Sudah dua malam hujan turun tiap pukul tujuh- seolah Tuhan sengaja menjadwalnya agar Dasa makin terjebak bersama patah harapannya. Sudah dua hari Dasa lebih banyak berdiam diri di kamar asrama. Dasa tidak mengatakan apapun setelah dia turun dari atap dan bertemu teman-temannya yang sedang menyantap siomay di meja makan.
Hanya wajahnya yang menjelaskan kusut perasaannya. Dasa tidak berniat menjelaskan apapun, pada dirinya sendiri pun dia masih meragu dengan apa yang dia dengar hari itu. Dasa masih berharap kalau itu cuma bunga tidur sialan yang tak perlu ia pikirkan sampai suhu tubuhnya meningkat dan membuat tiga sohibnya panik, seolah temannya sedang melawan penyakit kronis.
Dasa masih menolak bicara. Anak laki-laki itu sengaja menghindari pembicaraan ketika dia menyadari kemana arah pembicaraan itu. Dasa sakit, tidak hanya hatinya tapi juga berdampak pada kesehatannya.
Pada hari ketiga menjelang maghrib, Dasa mengobrak-abrik tas nya untuk mencari minyak aroma terapi. Tapi dia justru mendapati sebuah kertas lecek yang ditindih berbagai barang nggak jelas milik tiga temannya. Dasa juga nggak habis pikir kenapa barang-barang nggak berguna itu ada di sana.
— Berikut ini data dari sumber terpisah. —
(* ===== verification/ApplianceSafety.v ===== *)
(** The launcher never starts the services of one application on a database that another
    one migrated, however its operations fail or are interrupted. *)

From S2P Require Import Prelude Bytes Text ApplianceConfig ApplianceEnvironment ApplianceCli Appliance ApplianceLogic.

Import Config Journal Launcher.

Local Open Scope Z_scope.

(** ** The invariant *)

(** An application may meet a database that it has migrated itself, or an empty one. *)
Definition fits (s : option Application) (a : Application) : Prop := s = None \/ s = Some a.

Definition start_ok (x : InstallationConfig * option Application) : Prop := fits x.2 (application x.1).

(** From here on, only a restore can bring the previous version back. *)
Definition migrating (op : OperationJournal) : Prop :=
  application_images_changed op = true /\ checkpoint_lt (op_checkpoint op) MigrationStarted = false.

Definition update_ok (s : option Application) (st : DeploymentState) : Prop :=
  exists op p cur, operation st = Some op /\ kind op = Update /\ previous_good st = Some p /\ current st = Some cur /\
    (application_images_changed op = false -> application (config p) = application (config cur)) /\
    (migrating op \/ (fits s (application (config p)) /\ lifecycle st <> RestoreRequired)).

Definition journal_ok (active : option InstallationConfig) (s : option Application) (st : DeploymentState) : Prop :=
  match operation st with
  | None =>
      lifecycle st <> RestoreRequired /\
      forall cur, current st = Some cur -> active = Some (config cur) -> fits s (application (config cur))
  | Some op => kind op = Update -> update_ok s st
  end.

Definition sound (v : View) : Prop :=
  Forall start_ok (v_started v) /\ forall st, v_state v = Some st -> journal_ok (v_config v) (v_schema v) st.

Lemma fits_refl a : fits (Some a) a.
Proof. by right. Qed.

Lemma fits_some a b : a = b -> fits (Some a) b.
Proof. intros ->. apply fits_refl. Qed.

Lemma update_ok_journal_ok active s st : update_ok s st -> journal_ok active s st.
Proof.
  intros Hst. unfold journal_ok. destruct (operation st) eqn:Hop; [done|]. destruct Hst as (? & ? & ? & ? & _). congruence.
Qed.

Lemma other_journal_ok active s st op : operation st = Some op -> kind op <> Update -> journal_ok active s st.
Proof. intros Hop Hk. unfold journal_ok. rewrite Hop. done. Qed.

Lemma sound_state v st : sound v -> journal_ok (v_config v) (v_schema v) st -> sound (with_state (Some st) v).
Proof. intros [Hs _] Hst. split; [done|]. cbn. by intros ? [= <-]. Qed.

Lemma sound_start v c :
  sound v -> fits (v_schema v) (application c) ->
  (forall st, v_state v = Some st -> journal_ok (v_config v) (Some (application c)) st) -> sound (with_start c v).
Proof. intros [Hs _] Hf Hst. split; cbn; [|done]. apply Forall_app. by rewrite Forall_singleton. Qed.

(** ** Updates *)

Lemma update_ok_checkpoint s st op next t :
  operation st = Some op -> checkpoint_lt (op_checkpoint op) next = true -> update_ok s st ->
  update_ok s (set_transition t (at_checkpoint next op st)).
Proof.
  intros Hop Hlt (op' & p & cur & Hop' & Hk & Hp & Hc & Ha & Hm). simplify_eq.
  eexists _, p, cur. cbn. split_and!; try done. destruct Hm as [[Hch Hm]|Hm]; [left|by right].
  split; [done|]. cbn. unfold checkpoint_lt in *. lia.
Qed.

(** In the middle of an update to [c]. *)
Definition staged (c : InstallationConfig) (v : View) : Prop :=
  sound v /\ update_ok (v_schema v) (v_mem v) /\ v_state v = Some (v_mem v) /\ v_config v = Some c /\
  (exists e, v_env v = Some e /\ config e = c) /\ (exists cur, current (v_mem v) = Some cur /\ config cur = c).

(** What a failure leaves to the recovery. *)
Definition recoverable (v : View) : Prop :=
  sound v /\ update_ok (v_schema v) (v_mem v) /\
  exists st, v_state v = Some st /\ update_ok (v_schema v) st /\ previous_good st = previous_good (v_mem v).

Definition reached (next : Checkpoint) (st : DeploymentState) : Prop :=
  forall op, operation st = Some op -> checkpoint_lt (op_checkpoint op) next = false.

Lemma staged_recoverable c v : staged c v -> recoverable v.
Proof. intros (? & ? & ? & _). split_and!; eauto. Qed.

Lemma recoverable_sound v : recoverable v -> sound v.
Proof. by intros []. Qed.

Lemma staged_advance c next v :
  staged c v ->
  cwp (advance_checkpoint next)
    (fun _ v' => staged c v' /\ reached next (v_mem v') /\ v_schema v' = v_schema v) recoverable sound v.
Proof.
  intros Hv. pose proof (staged_recoverable _ _ Hv) as Hr. pose proof (recoverable_sound _ Hr).
  apply cwp_advance_checkpoint; auto. intros op Hop. destruct (checkpoint_lt _ _) eqn:Hlt.
  - intros t st. destruct Hv as (Hs & Hu & Hst & Hc & He & Hcur).
    pose proof (update_ok_checkpoint _ _ _ _ t Hop Hlt Hu) as Hu'.
    assert (sound (with_state (Some st) (with_mem st v))) as Hs'.
    { apply (sound_state (with_mem st v)); [done|]. by apply update_ok_journal_ok. }
    assert (recoverable (with_mem st v)) by (split_and!; eauto).
    assert (recoverable (with_state (Some st) (with_mem st v))) by (split_and!; eauto).
    split_and!; try done. intros op' [= <-]. unfold checkpoint_lt. cbn. lia.
  - split_and!; try done. by intros ? [= <-]%(eq_trans (eq_sym Hop)).
Qed.

(** Once the migration is on record, it may run. *)
Lemma update_ok_migrated c v :
  staged c v -> reached MigrationStarted (v_mem v) -> update_ok (Some (application c)) (v_mem v).
Proof.
  intros (_ & (op & p & cur & Hop & Hk & Hp & Hc & Ha & Hm) & _ & _ & _ & (cur' & Hcur' & <-)) Hreached.
  simplify_eq. exists op, p, cur. split_and!; try done.
  destruct Hm as [|[_ Hl]]; [by left|]. destruct (application_images_changed op) eqn:Hch.
  - left. split; [done|]. by apply Hreached.
  - right. split; [|done]. by apply fits_some; rewrite Ha.
Qed.

Lemma staged_schema c v :
  staged c v -> reached MigrationStarted (v_mem v) -> staged c (with_schema (Some (application c)) v).
Proof.
  intros Hv Hm. pose proof (update_ok_migrated _ _ Hv Hm) as Hu.
  destruct Hv as ((Hs & _) & _ & Hst & Hr). split_and!; try apply Hr; try done.
  split; [done|]. cbn. rewrite Hst. intros ? [= <-]. by apply update_ok_journal_ok.
Qed.

Lemma staged_start c v :
  staged c v -> v_schema v = Some (application c) -> staged c (with_start c v).
Proof.
  intros Hv Hsch. destruct Hv as (Hs & Hu & Hst & Hr). rewrite Hsch in Hu. split_and!; try apply Hr; try done.
  apply sound_start; [done|rewrite Hsch; apply fits_refl|]. rewrite Hst. intros ? [= <-]. by apply update_ok_journal_ok.
Qed.

(** One step of an operation that changes nothing of the view. *)
Ltac skip := apply cwp_bind, cwp_neutral; [solve [eauto with neutral | neutral]|intros ?|by eauto..].

Section safety.
Context (Url_parse : text -> option Url) (sha256_of : Content -> text) (length_of : Content -> Z) (root : text).

Lemma update_steps_spec c v :
  staged c v ->
  cwp (update_steps c) (fun _ v' => staged c v' /\ v_schema v' = Some (application c)) recoverable sound v.
Proof.
  intros Hv. unfold update_steps.
  assert (forall v, staged c v -> recoverable v /\ sound v) as Hall
    by (intros v' Hv'; split; [by eapply staged_recoverable|by destruct Hv']).
  destruct (Hall v Hv). skip. skip.
  apply cwp_bind. eapply cwp_mono; [by apply staged_advance| |done..]. intros _ v1 (Hv1 & _ & _).
  destruct (Hall v1 Hv1). skip.
  apply cwp_bind. eapply cwp_mono; [by apply staged_advance| |done..]. intros _ v2 (Hv2 & _ & _).
  apply cwp_bind. eapply cwp_mono; [by apply staged_advance| |done..]. intros _ v3 (Hv3 & Hm & _).
  pose proof (staged_schema _ _ Hv3 Hm) as Hv3'. destruct (Hall _ Hv3), (Hall _ Hv3').
  destruct Hv3 as (_ & _ & _ & _ & (e & He & <-) & _).
  apply cwp_bind. eapply cwp_database_migrate; [done|]. split_and!; auto.
  apply cwp_bind. eapply cwp_mono; [by apply staged_advance| |done..]. intros _ v4 (Hv4 & _ & Hsch4).
  pose proof (staged_start _ _ Hv4 Hsch4) as Hv4'. destruct (Hall _ Hv4), (Hall _ Hv4').
  destruct Hv4 as (_ & _ & _ & _ & (e' & He' & Hee') & _). rewrite <-Hee' in *.
  apply cwp_bind. eapply cwp_start_and_verify; [done|]. split_and!; auto.
  apply cwp_bind. eapply cwp_mono; [by apply staged_advance| |done..]. intros _ v5 (Hv5 & _ & Hsch5).
  eapply cwp_mono; [by apply staged_advance| |done..]. intros _ v6 (Hv6 & _ & Hsch6).
  split; [done|]. by rewrite Hsch6, Hsch5.
Qed.

Lemma update_ok_previous s st p :
  update_ok s st -> previous_good st = Some p -> update_ok (Some (application (config p))) st.
Proof.
  intros (op & p' & cur & Hop & Hk & Hp & Hc & Ha & Hm) Hp'. simplify_eq. exists op, p', cur. split_and!; try done.
  destruct Hm as [|[_ Hl]]; [by left|right]. split; [apply fits_refl|done].
Qed.

Lemma restart_previous_spec p v :
  recoverable v -> previous_good (v_mem v) = Some p -> fits (v_schema v) (application (config p)) ->
  cwp (restart_previous Url_parse root p)
    (fun _ v' => sound v' /\ v_mem v' = v_mem v /\ v_config v' = Some (config p) /\
       v_schema v' = Some (application (config p))) sound sound v.
Proof.
  intros (Hs & _ & st & Hst & Hu & Hp') Hp Hf. rewrite Hp in Hp'. unfold restart_previous. skip. rename a into c.
  apply cwp_bind, cwp_lift; auto. unfold bail_if. intros ? Hc. case_bool_decide; [subst c|done]. clear Hc.
  skip. skip.
  assert (sound (with_config (Some (config p)) v)) as Hs'.
  { split; [apply Hs|]. cbn. rewrite Hst. intros ? [= <-]. by apply update_ok_journal_ok. }
  apply cwp_bind, cwp_persist_active_configuration. split_and!; auto. skip. skip.
  apply cwp_bind, cwp_materialize_environment. split_and!; auto.
  eapply cwp_start_and_verify; [done|]. cbn.
  match goal with |- context [with_start ?c ?v] => assert (sound (with_start c v)) end.
  { apply sound_start; [done..|]. cbn. rewrite Hst. intros ? [= <-].
    apply update_ok_journal_ok. by eapply update_ok_previous. }
  split_and!; auto.
Qed.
Dasa tahu apa yang disentuh ujung jemarinya. Seratus persen dia tahu itu akan menyakiti nya lebih jauh, tapi seperti orang bodoh yang lebih mirip masokis Dasa menarik nya keluar. Foto itu lecek tak karuan meski belum lama berada di sana. Itu foto biasa yang harusnya dia taruh di bingkai, terpajang di dinding kamarnya jika tidak ada sebuah tulisan besar; cita-cita : bilang sayang mama seperti dulu, di belakangnya.
Mama merangkul bahunya erat, senyum keduanya lebar layaknya ibu dan anak kebanyakan. Foto itu diambil ketika mama mengajaknya dan Elano makan di restorannya. Elano tukang fotonya, dan tidak ada seorangpun yang tahu tentang selembar foto itu kecuali Elano.
Lalu ketika Dasa berada di titik ini. Dimana dia benar-benar tak diharapkan hadir apalagi kembali, rasanya Dasa ingin marah langsung di depan mama. Dia ingin berteriak tentang betapa marahnya anak yang dia sia-siakan. Dasa ingin menuturkan seberapa banyak luka yang dia dapatkan agar perempuan itu sadar. Dasa ingin mengatakan bahwa kini dia membenci ibu kandung nya. Dasa tak peduli lagi pada dosa, biar dia membutakan sepasang matanya.
Siapa bilang Dasa melupakan tentang satu hari ketika dia diminta pergi oleh perempuan itu. Ketika Mahesa yang lebih tinggi dari waktu mama mengantarnya ke Rumah Bulan, di sebuah kawasan kumuh ibukota beberapa artis mengikuti kegiatan amal dan renovasi sekolah anak-anak sekitar. Dasa tidak tinggal disana, dia hanya mau mengambil buku pr nya yang dipinjam teman yang kebetulan berada di kawasan sama.
Ada beberapa kamera di depan rumah beberapa warga. Reporter tv meliput dengan seragam hitam dan oranye.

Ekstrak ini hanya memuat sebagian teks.